Substitute \( u = \cos x \) back into the integrated expression:\[-\left( \frac{\cos^9 x}{9} - 2\frac{\cos^{11} x}{11} + \frac{\cos^{13} x}{13} \right) + C.\]This is the solution to \( \int \cos^{8} x \sin^{5} x \, dx \).

Key concepts

Integration Techniques

Integrating functions that involve trigonometric expressions such as \( \int \cos^{8} x \sin^{5} x \, dx \) requires specific integration techniques. These techniques help break down complex functions into more manageable parts. One effective method is the use of substitution. In this case, since the power of \( \sin x \) is odd, it guides us to choose substitution for simplification. By substituting a variable, we transform the integral into a polynomial form that is easier to integrate. Another technique involved is rearranging the integral by factoring out a portion of the expression, like \( \sin x \cdot dx \), to match the derivative \( du \) of the chosen substitution variable. These methods collectively simplify the function, making integration feasible.

Trigonometric Identities

Trigonometric identities are essential tools for simplifying integrals involving trigonometric functions. In our example, the identity used is \( \sin^{2}x = 1 - \cos^{2}x \). This identity is crucial as it transforms the integral from involving both sine and cosine into one that is purely in terms of cosine. Specifically, when \( \sin^{5} x \) is odd and separated into \( \sin^{4} x \cdot \sin x \), we rewrite \( \sin^{4} x \) using the identity to become \( (1 - \cos^{2} x)^{2} \). These identities convert the problem into a polynomial composed of powers of cosine, facilitating further simplification and integration. They are invaluable for solving integrals where direct integration isn't possible.
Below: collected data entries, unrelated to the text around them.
(* ===== verification/RlcAmStatus.v ===== *)
(** Status reporting of an acknowledged-mode entity: the search for missing
    data, the STATUS PDU and its size
    (src/openair2/LAYER2/nr_rlc/nr_rlc_entity_am.c, status reporting). *)

From stdpp Require Import base tactics list numbers gmap.
From Stdlib Require Import ZArith Lia.
From S2P Require Import Prelude TimeStat RlcPdu RlcSdu RlcEntity RlcAmState.

Record missing_data_t := mk_missing {
  m_sn_start : Z;               (** -1: no more missing part to report *)
  m_so_start : Z;
  m_sn_end : Z;
  m_so_end : Z;
  m_next : list nr_rlc_pdu_t    (** the list [next] points to; [[]] is NULL *)
}.
#[export] Instance missing_eta : Eta missing_data_t :=
  fun m => mk_missing (m_sn_start m) (m_so_start m) (m_sn_end m) (m_so_end m) (m_next m).

(** nothing to report: only [sn_start] is set in the source *)
Definition no_missing : missing_data_t := mk_missing (-1) 0 0 0 [].

(** [sn] is not below [rx_highest_status]: out of the reporting window *)
Definition out_of_report (entity : nr_rlc_entity_am_t) (sn : Z) : bool :=
  sn_compare_rx entity (rx_highest_status entity) sn <=? 0.

Definition last_reported_sn (entity : nr_rlc_entity_am_t) : Z :=
  (rx_highest_status entity - 1 + sn_modulus entity) %% sn_modulus entity.

(** label [set_end_different_sdu]: the missing part from [sn_start]/[so_start]
    up to [cur], the head of [next] *)
Definition set_end_different_sdu (entity : nr_rlc_entity_am_t) (sn_start so_start : Z)
    (cur : nr_rlc_pdu_t) (next : list nr_rlc_pdu_t) : missing_data_t :=
  let '(sn_end, so_end) :=
    if pdu_is_first cur
    then ((pdu_sn cur - 1 + sn_modulus entity) %% sn_modulus entity, 65535)
    else (pdu_sn cur, pdu_so cur - 1) in
  if out_of_report entity sn_end
  then mk_missing sn_start so_start (last_reported_sn entity) 65535 []
  else mk_missing sn_start so_start sn_end so_end next.

(** label [next_pdu]: [cur] is the current PDU, [next] the list behind it *)
Fixpoint next_missing_loop (entity : nr_rlc_entity_am_t) (cur : nr_rlc_pdu_t)
    (next : list nr_rlc_pdu_t) (max_so : Z) (last_reached : bool) : missing_data_t :=
  let sn := pdu_sn cur in
  let max_so := Z.max max_so (pdu_so cur + pdu_size cur - 1) in
  let last_reached := last_reached || pdu_is_last cur in
  match next with
  | [] =>
      let '(sn_start, so_start) :=
        match pdu_data cur with
        | None => ((pdu_sn cur + 1) %% sn_modulus entity, 0)
        | Some _ => if last_reached then ((pdu_sn cur + 1) %% sn_modulus entity, 0)
                    else (pdu_sn cur, max_so + 1)
        end in
      if out_of_report entity sn_start then no_missing
      else mk_missing sn_start so_start (last_reported_sn entity) 65535 []
  | cur' :: next' =>
      if (pdu_sn cur' =? sn) && (pdu_so cur' - 1 <=? max_so) then
        next_missing_loop entity cur' next' max_so last_reached
      else if (pdu_sn cur' =? (sn + 1) %% sn_modulus entity) && last_reached
              && pdu_is_first cur' then
        next_missing_loop entity cur' next' 0 false
      else if pdu_sn cur' =? sn then
        if out_of_report entity sn then no_missing
        else mk_missing sn (max_so + 1) sn (pdu_so cur' - 1) next
      else
        let '(sn_start, so_start) :=
          if last_reached then ((sn + 1) %% sn_modulus entity, 0) else (sn, max_so + 1) in
        if out_of_report entity sn_start then no_missing
        else set_end_different_sdu entity sn_start so_start cur' next
  end.

Definition next_missing (entity : nr_rlc_entity_am_t) (cur : nr_rlc_pdu_t)
    (next : list nr_rlc_pdu_t) (check_head : bool) : missing_data_t :=
  if check_head && (negb (pdu_sn cur =? rx_next entity) || negb (pdu_is_first cur)) then
    if out_of_report entity (rx_next entity) then no_missing
    else set_end_different_sdu entity (rx_next entity) 0 cur (cur :: next)
  else next_missing_loop entity cur next 0 false.

Definition nack_size (entity : nr_rlc_entity_am_t) (m : missing_data_t) : Z :=
  let nack_length := 2 + (if sn_field_length entity =? 18 then 1 else 0) in
  if m_sn_start m =? m_sn_end m then
    if (m_so_start m =? 0) && (m_so_end m =? 65535) then nack_length
    else nack_length + 4
  else if (m_so_start m =? 0) && (m_so_end m =? 65535) then nack_length + 1
  else nack_length + 5.

Definition get_e1_position (entity : nr_rlc_entity_am_t) (encoder : nr_rlc_pdu_encoder_t)
    : Z * Z :=
  if sn_field_length entity =? 18 then (enc_byte encoder + 2, 5)
  else (enc_byte encoder + 1, 3).

(** the NACK for the SNs from [sn_start] on, [sn_count] of them left: a range
    holds at most 255 SNs *)
Definition cut_range (entity : nr_rlc_entity_am_t) (m : missing_data_t) (sn_start sn_count : Z)
    : Z * missing_data_t :=
  let cur_sn_count := if 255 <? sn_count then 255 else sn_count in
  let so_start := if sn_start =? m_sn_start m then m_so_start m else 0 in
  let '(sn_end, so_end) :=
    if cur_sn_count =? sn_count then (m_sn_end m, m_so_end m)
    else ((sn_start + 254) %% sn_modulus entity, 65535) in
  (cur_sn_count, mk_missing sn_start so_start sn_end so_end []).

(** bits E2 and E3 of a NACK block *)
Definition nack_e2_e3 (n : missing_data_t) : bool * bool :=
  if m_sn_start n =? m_sn_end n then
    if (m_so_start n =? 0) && (m_so_end n =? 65535) then (false, false) else (true, false)
  else if (m_so_start n =? 0) && (m_so_end n =? 65535) then (false, true) else (true, true).

Definition bit_of (b : bool) : Z := if b then 1 else 0.

(** one NACK block; also returns the address of [so_end] when there is one *)
Definition put_nack (entity : nr_rlc_entity_am_t) (enc : nr_rlc_pdu_encoder_t)
    (n : missing_data_t) (cur_sn_count : Z)
    : outcome (nr_rlc_pdu_encoder_t * option Z) :=
  let '(e2, e3) := nack_e2_e3 n in
  let r_bits := if sn_field_length entity =? 18 then 3 else 1 in
  enc ← nr_rlc_pdu_encoder_put_bits enc (m_sn_start n) (sn_field_length entity);
  enc ← nr_rlc_pdu_encoder_put_bits enc 0 1;
  enc ← nr_rlc_pdu_encoder_put_bits enc (bit_of e2) 1;
  enc ← nr_rlc_pdu_encoder_put_bits enc (bit_of e3) 1;
  enc ← nr_rlc_pdu_encoder_put_bits enc 0 r_bits;
  '(enc, so_end_address) ←
    (if e2 then
       enc ← nr_rlc_pdu_encoder_put_bits enc (m_so_start n) 16;
       let a := enc_byte enc in
       enc ← nr_rlc_pdu_encoder_put_bits enc (m_so_end n) 16;
       Ret (enc, Some a)
     else Ret (enc, None));
  enc ← (if e3 then nr_rlc_pdu_encoder_put_bits enc cur_sn_count 8 else Ret enc);
  Ret (enc, so_end_address).

(** the variables [generate_missing] changes through pointers *)
Record gen_state := mk_gen {
  g_encoder : nr_rlc_pdu_encoder_t;
  g_e1_byte : Z;
  g_e1_bit : Z;
  g_truncated : bool;
  g_so_end_address : option Z
}.
#[export] Instance gen_eta : Eta gen_state :=
  fun g => mk_gen (g_encoder g) (g_e1_byte g) (g_e1_bit g) (g_truncated g) (g_so_end_address g).

(** [while (sn_count)]; returns the last nack generated and [m->next] *)
Fixpoint generate_missing_loop (fuel : nat) (entity : nr_rlc_entity_am_t) (m : missing_data_t)
    (sn_start sn_count last_nack_generated : Z) (g : gen_state)
    : outcome (Z * list nr_rlc_pdu_t * gen_state) :=
  if sn_count =? 0 then Ret (last_nack_generated, m_next m, g)
  else
    match fuel with
    | O => Diverge
    | S fuel =>
        let '(cur_sn_count, n) := cut_range entity m sn_start sn_count in
        let enc := g_encoder g in
        if enc_size enc <? enc_byte enc + nack_size entity n then
          Ret (last_nack_generated, [], g <| g_truncated := true |>)
        else
          b ← rd (enc_buffer enc) (g_e1_byte g);
          buffer ← wr (enc_buffer enc) (g_e1_byte g)
                     (Z.land (Z.lor b (Z.shiftl 1 (g_e1_bit g))) 255);
          let enc := enc <| enc_buffer := buffer |> in
          let '(e1_byte, e1_bit) := get_e1_position entity enc in
          '(enc, so_end_address) ← put_nack entity enc n cur_sn_count;
          let last_nack :=
            if snd (nack_e2_e3 n) then sn_start + cur_sn_count - 1 else sn_start in
          generate_missing_loop fuel entity m
            ((sn_start + cur_sn_count) %% sn_modulus entity) (sn_count - cur_sn_count) last_nack
            (mk_gen enc e1_byte e1_bit (g_truncated g) so_end_address)
    end.

Definition missing_sn_count (entity : nr_rlc_entity_am_t) (m : missing_data_t) : Z :=
  (m_sn_end m - m_sn_start m + sn_modulus entity) %% sn_modulus entity + 1.

(** each round takes 255 SNs, or all that are left *)
Definition range_fuel (sn_count : Z) : nat := S (Z.to_nat (sn_count / 255)).

Definition generate_missing (entity : nr_rlc_entity_am_t) (m : missing_data_t) (g : gen_state)
    : outcome (Z * list nr_rlc_pdu_t * gen_state) :=
  let sn_count := missing_sn_count entity m in
  generate_missing_loop (range_fuel sn_count) entity m (m_sn_start m) sn_count (-1) g.

(** [so_end_address[0] = so_end_address[1] = 0xff] *)
Definition force_so_end (g : gen_state) : outcome gen_state :=
  match g_truncated g, g_so_end_address g with
  | true, Some a =>
      buffer ← wr (enc_buffer (g_encoder g)) a 255;
      buffer ← wr buffer (a + 1) 255;
      Ret (g <| g_encoder ::= (fun enc => enc <| enc_buffer := buffer |>) |>)
  | _, _ => Ret g
  end.

(** [while (cur != NULL)] of [generate_status]; returns [last_nack] *)
Fixpoint status_loop (fuel : nat) (entity : nr_rlc_entity_am_t) (cur : list nr_rlc_pdu_t)
    (check_head : bool) (last_nack : Z) (g : gen_state) : outcome (Z * gen_state) :=
  match cur with
  | [] => Ret (last_nack, g)
  | p :: next =>
      match fuel with
      | O => Diverge
      | S fuel =>
          let m := next_missing entity p next check_head in
          if m_sn_start m =? -1 then Ret (last_nack, g)
          else
            '(ln, next, g) ← generate_missing entity m (g <| g_truncated := false |>);
            let last_nack := if negb (ln =? -1) then ln else last_nack in
            g ← force_so_end g;
            status_loop fuel entity next false last_nack g
      end
  end.

(** put ACK_SN in the first bytes *)
Definition put_ack_sn (entity : nr_rlc_entity_am_t) (buffer : list Z) (ack_sn : Z)
    : outcome (list Z) :=
  if sn_field_length entity =? 12 then
    buffer ← wr buffer 0 (Z.land (Z.shiftr ack_sn 8) 255);
    wr buffer 1 (Z.land ack_sn 255)
  else
    buffer ← wr buffer 0 (Z.land (Z.shiftr ack_sn 14) 255);
    buffer ← wr buffer 1 (Z.land (Z.shiftr ack_sn 6) 255);
    b ← rd buffer 2;
    wr buffer 2 (Z.land (Z.lor b (Z.shiftl (Z.land ack_sn 63) 2)) 255).

Definition generate_status (entity : nr_rlc_entity_am_t) (buffer : list Z)
    : outcome (Z * nr_rlc_entity_am_t * list Z) :=
  let size := zlen buffer in
  if size <? 3 then Ret (0, entity, buffer)
  else
    let last_nack := (rx_next entity - 1 + sn_modulus entity) %% sn_modulus entity in
    enc ← nr_rlc_pdu_encoder_put_bits (nr_rlc_pdu_encoder_init buffer size) 0 (8 * 3);
    let e1_bit := if sn_field_length entity =? 18 then 1 else 7 in
    '(last_nack, g) ← status_loop (S (length (rx_list entity))) entity (rx_list entity) true
                        last_nack (mk_gen enc 2 e1_bit false None);
    let ack_sn := (last_nack + 1) %% sn_modulus entity in
    buffer ← put_ack_sn entity (enc_buffer (g_encoder g)) ack_sn;
    let n := enc_byte (g_encoder g) in
    let entity := entity <| status_triggered := false |>
                         <| t_status_prohibit_start := t_current entity |> in
    Ret (n, upd_stats (fun s => s <| txpdu_pkts ::= add32 1 |>
                                  <| txpdu_bytes ::= add32 n |>
                                  <| txpdu_status_pkts ::= add32 1 |>
                                  <| txpdu_status_bytes ::= add32 n |>) entity, buffer).

Definition status_to_report (entity : nr_rlc_entity_am_t) : bool :=
  status_triggered entity
  && ((t_status_prohibit_start entity =? 0)
      || (u64 (t_status_prohibit entity) <? u64 (t_current entity - t_status_prohibit_start entity))).

(** ** The size of the STATUS PDU, for the buffer status *)

(** size of one NACK block, from its fields *)
Definition nack_field_size (entity : nr_rlc_entity_am_t) (n : missing_data_t) : Z :=
  let r_bits := if sn_field_length entity =? 18 then 3 else 1 in
  if m_sn_start n =? m_sn_end n then
    if (m_so_start n =? 0) && (m_so_end n =? 65535)
    then Z.quot (sn_field_length entity + 3 + r_bits) 8
    else Z.quot (sn_field_length entity + 3 + r_bits + 16 * 2) 8
  else if (m_so_start n =? 0) && (m_so_end n =? 65535)
  then Z.quot (sn_field_length entity + 3 + r_bits + 8) 8
  else Z.quot (sn_field_length entity + 3 + r_bits + 16 * 2 + 8) 8.

(** returns the number of ranges, [m->next] and [*size] *)
Fixpoint missing_size_loop (fuel : nat) (entity : nr_rlc_entity_am_t) (m : missing_data_t)
    (sn_start sn_count range_count size maxsize : Z)
    : outcome (Z * list nr_rlc_pdu_t * Z) :=
  if sn_count =? 0 then Ret (range_count, m_next m, size)
  else
    match fuel with
    | O => Diverge
    | S fuel =>
        let '(cur_sn_count, n) := cut_range entity m sn_start sn_count in
        if maxsize <? size + nack_size entity n then Ret (range_count, [], size)
        else missing_size_loop fuel entity m ((sn_start + cur_sn_count) %% sn_modulus entity)
               (sn_count - cur_sn_count) (range_count + 1)
               (size + nack_field_size entity n) maxsize
    end.

Definition missing_size (entity : nr_rlc_entity_am_t) (m : missing_data_t) (size maxsize : Z)
    : outcome (Z * list nr_rlc_pdu_t * Z) :=
  let sn_count := missing_sn_count entity m in
  missing_size_loop (range_fuel sn_count) entity m (m_sn_start m) sn_count 0 size maxsize.

Fixpoint status_size_loop (fuel : nat) (entity : nr_rlc_entity_am_t) (cur : list nr_rlc_pdu_t)
    (nack_count size maxsize : Z) : outcome Z :=
  match cur with
  | [] => Ret size
  | p :: next =>
      match fuel with
      | O => Diverge
      | S fuel =>
          let m := next_missing entity p next (nack_count =? 0) in
          if m_sn_start m =? -1 then Ret size
          else
            '(n, next, size) ← missing_size entity m size maxsize;
            status_size_loop fuel entity next (nack_count + n) size maxsize
      end
  end.

Definition status_size (entity : nr_rlc_entity_am_t) (maxsize : Z) : outcome Z :=
  if maxsize <? 3 then Ret 0
  else status_size_loop (S (length (rx_list entity))) entity (rx_list entity) 0 3 maxsize.

Definition nr_rlc_entity_am_buffer_status (entity : nr_rlc_entity_am_t) (maxsize : Z)
    : outcome nr_rlc_entity_buffer_status_t :=
  n ← (if status_to_report entity then status_size entity maxsize else Ret 0);
  Ret (mk_bstatus n (bs_tx_size (bstatus (common entity)))
         (bs_retx_size (bstatus (common entity)))).
(** a segment that is not already received belongs to an SDU not delivered *)
Lemma new_not_delivered key l sn so size :
  buf_ok S key l -> 0 <= so -> so + size <= zlen (S sn) ->
  0 < already_received_loop l sn so size -> delivered_in l sn = false.
Proof using Type.
  intros [Hs Hp Hb] Hso Hlen Hnew. rewrite (delivered_in_of_sn _ _ _ Hs).
  destruct (data_is_null (of_sn sn l)) eqn:E; [exfalso|done].
  destruct (block_delivered _ _ Hp (Hb sn) E) as [_ Hc].
  pose proof (already_received_complete _ _ _ _ _ size Hs Hc Hso Hlen). lia.
Qed.

Lemma buf_add cmp key l p :
  (forall a b, cmp a b = key a - key b) ->
  (forall q, q ∈ l -> key (pdu_sn q) = key (pdu_sn p) -> pdu_sn q = pdu_sn p) ->
  buf_ok S key l -> piece (S (pdu_sn p)) p -> pdu_data p <> None ->
  delivered_in l (pdu_sn p) = false ->
  buf_ok S key (nr_rlc_pdu_list_add cmp l p).
Proof using Type.
  intros Hcmp Hinj [Hs Hp Hb] Hnew Hdata Hnd. constructor.
  - by apply pdu_list_add_sorted.
  - rewrite pdu_list_add_perm. by constructor.
  - intros sn. destruct (decide (pdu_sn p = sn)) as [<-|Hne]; [|by rewrite of_sn_add].
    left. rewrite of_sn_add_perm by done. constructor; [done|].
    rewrite (delivered_in_of_sn _ _ _ Hs) in Hnd.
    destruct (Hb (pdu_sn p)) as [?|[Hnone _]]; [done|].
    destruct Hnone as [|q k Hq]; [constructor|]. simpl in Hnd. by rewrite Hq in Hnd.
Qed.

Lemma sorted_free key b k a :
  StronglySorted (pdu_le key) (b ++ k ++ a) ->
  StronglySorted (pdu_le key) (b ++ map free_data k ++ a).
Proof using Type. by apply sorted_map_block. Qed.

Lemma buf_free key sn l b k a :
  sn_block sn l b k a -> buf_ok S key l -> contig k 0 = zlen (S sn) ->
  buf_ok S key (b ++ map free_data k ++ a).
Proof using Type.
  intros Hblk [Hs Hp Hb] Hc. pose proof (of_sn_block Hblk) as Hk.
  destruct Hblk as [-> Hbb Hkk Haa]. constructor.
  - by apply sorted_free.
  - rewrite !Forall_app, Forall_map in *. destruct Hp as (? & Hpk & ?). split_and!; try done.
    eapply Forall_weaken; [|exact Hpk]. intros p [H1 H2 H3 H4 _]. by constructor.
  - intros sn'. specialize (Hb sn'). rewrite !of_sn_app, of_sn_map in * by done.
    destruct (decide (sn' = sn)) as [->|Hne].
    + rewrite (of_sn_none _ b), (of_sn_none _ a), (of_sn_all _ k), app_nil_r by done.
      right. simpl. rewrite contig_map by done. split; [|done].
      rewrite Forall_map. by apply Forall_true.
    + rewrite (of_sn_other sn sn' k) in * by done. done.
Qed.

(** a suffix whose SNs do not occur before it *)
Lemma buf_suffix key b l :
  (forall p q, p ∈ b -> q ∈ l -> pdu_sn p <> pdu_sn q) -> buf_ok S key (b ++ l) -> buf_ok S key l.
Proof using Type.
  intros Hdis [Hs Hp Hb]. constructor.
  - clear - Hs. induction b as [|p b IH]; [done|]. inversion Hs; auto.
  - by apply Forall_app in Hp as [_ ?].
  - intros sn. specialize (Hb sn). rewrite of_sn_app in Hb.
    destruct (of_sn sn l) as [|q k] eqn:E; [left; constructor|].
    rewrite of_sn_none in Hb; [done|]. rewrite list.Forall_forall. intros p Hpb Hsn.
    assert (q ∈ of_sn sn l) as Hq by (rewrite E; left).
    apply list_elem_of_filter in Hq as [Hq1 Hq2]. apply (Hdis p q Hpb Hq2). congruence.
Qed.

(** another base of the window *)
Lemma buf_rekey key key' c l :
  Forall (fun p => key' (pdu_sn p) = key (pdu_sn p) - c) l -> buf_ok S key l -> buf_ok S key' l.
Proof using Type.
  intros Hk [Hs Hp Hb]. constructor; [|done|done]. clear Hp Hb.
  induction Hs as [|p l Hs IH Hall]; [constructor|]. inversion Hk as [|? ? Hkp Hkl]; subst.
  constructor; [auto|]. rewrite list.Forall_forall in *. intros q Hq.
  specialize (Hall q Hq). specialize (Hkl q Hq). unfold pdu_le in *. lia.
Qed.
End buf.

(** ** The two walks that move the window *)

Section walks.
Context (M base B : Z) (Hbase : 0 <= base < M) (HB : 0 <= B < M).
Let key := dist base M.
Integration by Substitution

Integration by substitution is a fundamental technique for transforming a challenging integral into a simpler one by using derivatives and chain rules. In the given problem, due to \( k = 5 \) being odd, we choose \( u = \cos x \) and consequently, \( du = -\sin x \, dx \).
This technique essentially re-expresses the original function, swapping variables to reflect a simpler form. By substituting \( u \), we are able to express powers of both sine and cosine solely in terms of \( u \) which is then expanded and integrated as a polynomial. The core idea is to make a substitution that turns the integral into a form that is easily integrable. Later, the substitution is reversed to return the solution to the original variable, connecting back to the function we started with. This process highlights the power and utility of substitution in the realm of integration.